May 17, 2012 13:02
The Ministry of Justice has failed to obtain the fingerprints of 520,000 out of 980,000 foreign residents in Korea for a database it is compiling. There is therefore no way for police to identify them if they commit crimes or fall victim to accidents.
The gap results from the abolition of the fingerprint program by the Roh Moo-hyun administration in 2003 on the grounds that it violates foreigners' human rights. But when crimes committed by foreigners more than doubled since the program was halted, the Justice Ministry revived it in July last year.

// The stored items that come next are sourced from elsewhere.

Definition ee_finalize_verification (state : EeAccountState) (vstate : EeVerificationState) (extra_data : UpdateExtraData)
    : res (ProgramError EnvError) unit :=
  let '(r, vstate) := process_chunks_on_acct state extra_data vstate in
  let! _ := res_map_err env_into_program r in
  if negb (xd_new_tip_blkid extra_data =? evs_cur_verified_exec_blkid vstate) then Err PeInvalidExtraData
  else if negb (xd_new_tip_state_root extra_data =? evs_cur_verified_exec_state_root vstate) then Err PeInvalidExtraData
  else if negb (ee_last_exec_blkid state =? evs_cur_verified_exec_blkid vstate) then Err PeInvalidExtraData
  else if negb (ee_last_exec_state_root state =? evs_cur_verified_exec_state_root vstate) then Err PeInvalidExtraData
  else res_map_err (fun _ => PeUnsatisfiedObligations) (check_obligations vstate).

#[export] Instance EeSnarkAccountProgram_program
    : SnarkAccountProgram (EeSnarkAccountProgram E) EeAccountState DecodedEeMessageData UpdateExtraData EnvError := {|
  compute_state_root := ee_state_tree_hash_root;
  state_as_ssz_bytes := ee_state_as_ssz_bytes;
  state_from_ssz_bytes := ee_state_from_ssz_bytes;
  try_parse buf := match decode_raw buf with Ok m => Some m | _ => None end;
  extra_data_codec := update_extra_data_codec;
  start_update _ := mret tt;
  process_message _ := process_input_message;
  pre_finalize_state _ := ee_pre_finalize_state;
  finalize_state _ := ee_finalize_state;
|}.

#[export] Instance EeSnarkAccountProgram_verification
    : SnarkAccountProgramVerification (EeSnarkAccountProgram E) EeAccountState DecodedEeMessageData UpdateExtraData EnvError
        EeVerificationState EeVerificationInput := {|
  start_verification _ := ee_start_verification;
  verify_coinput _ _ _ := ee_verify_coinput;
  finalize_verification _ := ee_finalize_verification;
|}.

(** ** [update_processing.rs], [block_assembly.rs] *)

Definition ee_verify_and_process_update (ee : E) (chunk_predicate_key : PredicateKey) (ee_priv_input : EePrivateInput)
    (upd_priv_input : PrivateInput) : res (ProgramError EnvError) unit :=
  let vinput := {| evi_ee := ee; evi_chunk_predicate_key := chunk_predicate_key; evi_input_chunks := epi_chunks ee_priv_input;
                   evi_raw_partial_pre_state := epi_raw_partial_pre_state ee_priv_input |} in
  verify_and_process_update (EeProgram (E := E)) upd_priv_input vinput.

A ministry official said immigration offices nationwide have obtained the fingerprints of 460,000 registered foreigners, or about 47 percent of the total, but there is no way to force the rest to give their fingerprints. Fingerprints are only collected when they visit immigration offices to renew their visas or register their residency.
There are doubts whether the current controls are effective. According to the relevant laws, when foreign residents move house, they need to report the change of address to the local immigration office within 14 days. Failure to do so results in a fine of up to W1 million (US$1=W1,167).
But the murder of a young woman in Suwon by an ethnic Korean from China in April shows the ineffectiveness of the current system. The suspect told police he lived in six different places including Suwon since he came to Korea in September 2007, but he only reported three changes of address.
Prof. Hwang Eui-gap of Kyonggi University said, "When foreigners realize that they don't have to register their address, they may get a sense of impunity, so that could cause problems when crimes happen."